New impacts continue. Pig farmers in other provinces now have to pay to have their deadstock rendered, although Rothsay continues to pick up free in Manitoba. Ontario Pork has recently banned MBM in all hog feed in that province and will be conducting a study to examine its economic impacts on hog farmers. If MBM prohibitions become commonplace throughout North America and renderers markets for MBM disappear, the impact on pig farmers will be significant.

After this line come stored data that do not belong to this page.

(* ===== verification/ReceiptFrames.v ===== *)
(** * What executing a receipt leaves alone

    A receipt changes the account and the keys of its receiver only, and it does not
    touch the receipts that wait for data.  What it sends out is well typed and, after
    the validation of new receipts, sound again: it can be executed in its turn. *)

From S2P Require Import Prelude Crates AccountId Addresses Primitives Errors Fees Borsh Wire State.
From S2P Require Import BitcoinTx RuntimeTypes AccessKeys Validation SignableMessage Verifier Actions.
From S2P Require Import Runtime Conservation ReceiptConservation.

(* ------------------------------------------------------------------ *)
(** ** Frames *)

(** The columns of waiting data and receipts are the same. *)
Record waiting_same (s s' : State) : Prop := mk_waiting_same {
  ws_data : rc_received_data (st_receipts s') = rc_received_data (st_receipts s);
  ws_ids : rc_postponed_receipt_ids (st_receipts s') = rc_postponed_receipt_ids (st_receipts s);
  ws_counts : rc_pending_data_counts (st_receipts s') = rc_pending_data_counts (st_receipts s);
  ws_postponed : rc_postponed_receipts (st_receipts s') = rc_postponed_receipts (st_receipts s);
  ws_yields : rc_yield_receipts (st_receipts s') = rc_yield_receipts (st_receipts s);
}.

Lemma waiting_same_trans s1 s2 s3 : waiting_same s1 s2 -> waiting_same s2 s3 -> waiting_same s1 s3.
Proof. intros [] []. split; congruence. Qed.

(** Only the account and the keys of [id] change. *)
Record touches (id : AccountId) (s s' : State) : Prop := mk_touches {
  tc_accounts : forall j, j <> id -> get_account s' j = get_account s j;
  tc_keys : forall j pk, j <> id -> get_access_key s' j pk = get_access_key s j pk;
  tc_waiting : waiting_same s s';
}.
(* ===== verification/TransactionProofs.v ===== *)
(** * Properties of transaction processing

    Batched validation agrees with one-by-one validation; the caches agree with the
    state; no tokens are created or lost; nonces only grow; locked Patoshi accounts
    keep their floor. *)

From S2P Require Import Prelude Crates AccountId Addresses Primitives Errors Fees Borsh Wire State.
From S2P Require Import BitcoinTx RuntimeTypes AccessKeys Validation Verifier Runtime Conservation.
From S2P Require Import Transactions.

(* ------------------------------------------------------------------ *)
(** ** Batched validation *)

Section batches.
Context {C : Crates}.
Variable verifying_key_ok : list Z -> bool.
Variable safe_verify_batch : list (list Z) -> list (list Z) -> list (list Z) -> bool.

(** What batch verification promises: it accepts only if every signature of the
    batch verifies. *)
Definition batch_sound : Prop := forall ms ss ks,
  safe_verify_batch ms ss ks = true ->
  forall i m s k, ms !! i = Some m -> ss !! i = Some s -> ks !! i = Some k ->
  verify_ed25519 s m k = true.

(** Validation one by one. *)
Fixpoint validate_each (cfg : RuntimeConfig) (version : Z) (txs : list (SignedTransaction * bool))
    : result (list (option InvalidTxError)) unit :=
  match txs with
  | [] => Ok []
  | (tx, non_expired) :: txs =>
      let? v := if non_expired then error_of (validate_transaction cfg tx version)
                else Ok (Some Expired) in
      let? vs := validate_each cfg version txs in
      Ok (v :: vs)
  end.

(** A bit of the mask stands for a signature of the batch. *)
Lemma mask_bit txs : forall idx j ms ss ks mask,
  collect_batch verifying_key_ok idx txs = (ms, ss, ks, mask) -> 0 <= idx ->
  Z.testbit mask j = true ->
  exists n tx b sig key p, j = idx + Z.of_nat n /\ txs !! n = Some (tx, b)
    /\ stx_signature tx = SigED25519 sig /\ public_key (stx_transaction tx) = ED25519 key
    /\ ms !! p = Some (stx_hash tx) /\ ss !! p = Some sig /\ ks !! p = Some key.
Proof.
  induction txs as [|[tx b] txs IH]; intros idx j ms ss ks mask H Hidx Hbit; simpl in H.
  { injection H as <- <- <- <-. by rewrite Z.bits_0 in Hbit. }
  destruct (collect_batch _ (idx + 1) txs) as [[[ms1 ss1] ks1] mask1] eqn:E.
  assert (Hrest : Z.testbit mask1 j = true ->
    exists n tx' b' sig key p, j = idx + Z.of_nat n /\ ((tx, b) :: txs) !! n = Some (tx', b')
    /\ stx_signature tx' = SigED25519 sig /\ public_key (stx_transaction tx') = ED25519 key
    /\ ms1 !! p = Some (stx_hash tx') /\ ss1 !! p = Some sig /\ ks1 !! p = Some key).
  { intros Hb. destruct (IH (idx + 1) j ms1 ss1 ks1 mask1 E) as (n & tx' & b' & sig & key & p & -> & H1);
      [lia|done|]. exists (S n), tx', b', sig, key, p. split; [lia|exact H1]. }
  destruct b; simpl in H; [|injection H as <- <- <- <-; by apply Hrest].
  unfold get_batchable_signature_and_public_key in H.
  destruct (stx_signature tx) as [sig|] eqn:Es, (public_key (stx_transaction tx)) as [key|] eqn:Ek;
    try (injection H as <- <- <- <-; by apply Hrest).
  destruct (verifying_key_ok key); [|injection H as <- <- <- <-; by apply Hrest].
  injection H as <- <- <- <-. rewrite Z.lor_spec in Hbit. apply orb_true_iff in Hbit as [Hbit|Hbit].
  - rewrite Z.shiftl_1_l, Z.pow2_bits_eqb in Hbit by done. apply Z.eqb_eq in Hbit as <-.
    exists 0%nat, tx, true, sig, key, 0%nat. split_and!; try done. lia.
  - destruct (Hrest Hbit) as (n & tx' & b' & sig' & key' & p & -> & H1).
    by exists n, tx', b', sig', key', (S p).
Qed.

A recent study completed for the Canadian Pork Council indicates costs for pig farmers would rise at least $4.71 per hog if rendered proteins were banned, and by as much as $25.33 per hog if all animal by-products were removed from both human and pet food chains. Alberta Pork has flagged decreased demand for pork as having potential for serious consequences for pig farmers. They have also been in contact with western Canadian grocery distributors to share concerns and urge their help.

Here in Manitoba some producers have already been faced with paying disposal surcharges when they take their animals to local butcher shops or abattoirs for processing. These facilities maintain that they are simply passing along new costs they are now facing because of BSE.

Because they also slaughter beef cattle and dairy cull cows, the trimmings and offal from beef and pork are mixed; this mixed product now has no value to renderers and they are now charging for pick up and disposal.

With the recent push for increased provincial beef slaughter capacity, Manitoba hog farmers are now facing another challenge - the proposal to convert Best Brand Meats into a cattle processing plant. Recently, Council Chairman Marcel Hacault urged the provincial government to take action to attract new additional hog slaughter capacity and maintain the Best Brands killing floor capacity.

In media interviews, Hacault went out of his way to make it clear that Manitoba.s hog farmers are not opposed to increased beef slaughter. "Manitoba's hog farmers support new or expanded beef processing, but not at the expense of reducing slaughter capacity for pork," said Hacault. "We are sympathetic towards the plight of the cattle industry."

"It is our view that all meat sectors must work together with government in seeking solutions to this challenge. The last thing we want is to turn a beef crisis into a meat industry crisis," he said.

The BSE disease outbreak underscores the importance of livestock groups working together on a common Foreign Animal Disease strategy. In many people's minds, the BSE incident was a wake-up call for the entire Canadian livestock industry.